*Data under study*
━━━━━━━━━━━━━━━━━━━━
(** ** Data ([app/application/dto/]) *)

Record CommandRequestDTO := { cq_command : pystr; cq_timeout : option Z }.
Record CommandResultDTO := { cr_stdout : pystr; cr_stderr : pystr; cr_exit_code : Z }.
Record BulkCommandRequestDTO := {
  bq_command : pystr; bq_node_ids : list uuid; bq_tags : list pystr; bq_command_id : option uuid;
  bq_timeout : option Z }.
Record CommandExecutionDTO := {
  ce_node_id : uuid; ce_node_name : pystr; ce_stdout : pystr; ce_stderr : pystr; ce_exit_code : Z }.
Record BulkCommandResultDTO := {
  br_command : pystr; br_results : list CommandExecutionDTO; br_total : Z; br_succeeded : Z; br_failed : Z }.
Record CommandHistoryCreateDTO := {
  hc_node_id : uuid; hc_command_fingerprint : pystr; hc_exit_code : Z; hc_stdout : pystr; hc_stderr : pystr;
  hc_stdout_bytes : Z; hc_stderr_bytes : Z; hc_truncated : bool; hc_command_id : option uuid;
  hc_batch_id : option uuid; hc_started_at : Z; hc_finished_at : Z }.
Record CommandTemplateDTO := {
  te_id : uuid; te_command : pystr; te_parameters : list TemplateParameter; te_timeout : Z }.
Record CommandExecuteRequestDTO := { xq_node_id : uuid; xq_params : jobject; xq_timeout : option Z }.
Record BulkValidateCredentialsResultDTO := {
  vc_node_id : uuid; vc_node_name : pystr; vc_status : pystr; vc_message : pystr }.
Record NodeViewDTO := {
  nv_id : uuid; nv_name : pystr; nv_endpoint : NodeEndpoint; nv_status : pystr; nv_username : option pystr;
  nv_tags : list pystr; nv_created_at : Z; nv_updated_at : Z }.
Record NodeStatusChangeDTO := {
  sc_node_id : uuid; sc_old_status : option pystr; sc_new_status : pystr; sc_source : pystr }.

(** What a session is created with; without a timeout, with the factory's. *)
Record connector := {
  cn_host : pystr; cn_port : Z; cn_username : option pystr; cn_password : option pystr;
  cn_ssh_key : option pystr; cn_passphrase : option pystr; cn_timeout : option Z }.
Record SshExecutionResult := {
  sx_stdout : pystr; sx_stderr : pystr; sx_exit_code : Z; sx_started_at : Z; sx_finished_at : Z }.

(** ** Ports *)

Inductive command_call :=
| Fleet (c : script_call)                 (* the node reader, by identifiers and by tags; the cipher *)
| GetConnection (node_id : uuid)
| GetCommand (command_id : uuid)
| CreateSsh (c : connector)
| OpenSession (c : connector)
| RunCommand (c : connector) (command : pystr)
| CloseSession (c : connector)
| Now
| Uuid4
| Audit (required : bool) (action : pystr) (node_id : uuid) (details : jobject)
| SaveHistory (data : CommandHistoryCreateDTO)
| GetNode (node_id : uuid)
| UpdateNodeStatus (node_id : uuid) (status : pystr)
| SaveStatusChange (change : NodeStatusChangeDTO)
| PublishEvent (event : pystr) (payload : jobject).
Definition command_answer (c : command_call) : Type :=
  match c with
  | Fleet c => script_answer c
  | GetConnection _ => option NodeConnectionDTO
  | GetCommand _ => option CommandTemplateDTO
  | RunCommand _ _ => pystr * pystr * Z
  | Now => Z
  | Uuid4 => uuid
  | GetNode _ | UpdateNodeStatus _ _ => option NodeViewDTO
  | CreateSsh _ | OpenSession _ | CloseSession _ | Audit _ _ _ _ | SaveHistory _ | SaveStatusChange _
  | PublishEvent _ _ => unit
  end.
#[local] Instance command_signature : Signature := {| call := command_call; answer := command_answer |}.

(** The calls of [Script.resolve_targets], among those of the use cases. *)
Fixpoint fleet {A} (p : @prog script_signature A) : @prog command_signature A :=
  match p with
  | Done r => Done r
  | Do c k => @Do command_signature A (Fleet c) (fun a => fleet (k a))
  end.
Definition decrypt (value : option pystr) : prog (option pystr) := fleet (@perform script_signature (Decrypt value)).

(** ** One command in one session ([ssh_executor.py]) *)

Definition build_ssh_connector (node : NodeConnectionDTO) (timeout : option Z) : prog connector :=
  let credentials := n_credentials node in
  password ← decrypt (cr_password credentials);
  ssh_key ← decrypt (cr_ssh_key credentials);
  passphrase ← decrypt (cr_passphrase credentials);
  let c := {| cn_host := ep_host (n_endpoint node); cn_port := ep_port (n_endpoint node);
              cn_username := cr_username credentials; cn_password := password; cn_ssh_key := ssh_key;
              cn_passphrase := passphrase; cn_timeout := timeout |} in
  perform (CreateSsh c);;
  mret c.

(** [async with connector]: what is opened is closed; an exception of the closing replaces
    that of the body. *)
Definition in_session {A} (c : connector) (body : prog A) : prog A :=
  perform (OpenSession c);;
  finally body (perform (CloseSession c)).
━━━━━━━━━━━━━━━━━━━━
What you return should be exactly the lines above, starting at the one with "(command : pystr)" and ending at the one with "(change : NodeStatusChangeDTO)", and nothing else.

| RunCommand (c : connector) (command : pystr)
| CloseSession (c : connector)
| Now
| Uuid4
| Audit (required : bool) (action : pystr) (node_id : uuid) (details : jobject)
| SaveHistory (data : CommandHistoryCreateDTO)
| GetNode (node_id : uuid)
| UpdateNodeStatus (node_id : uuid) (status : pystr)
| SaveStatusChange (change : NodeStatusChangeDTO)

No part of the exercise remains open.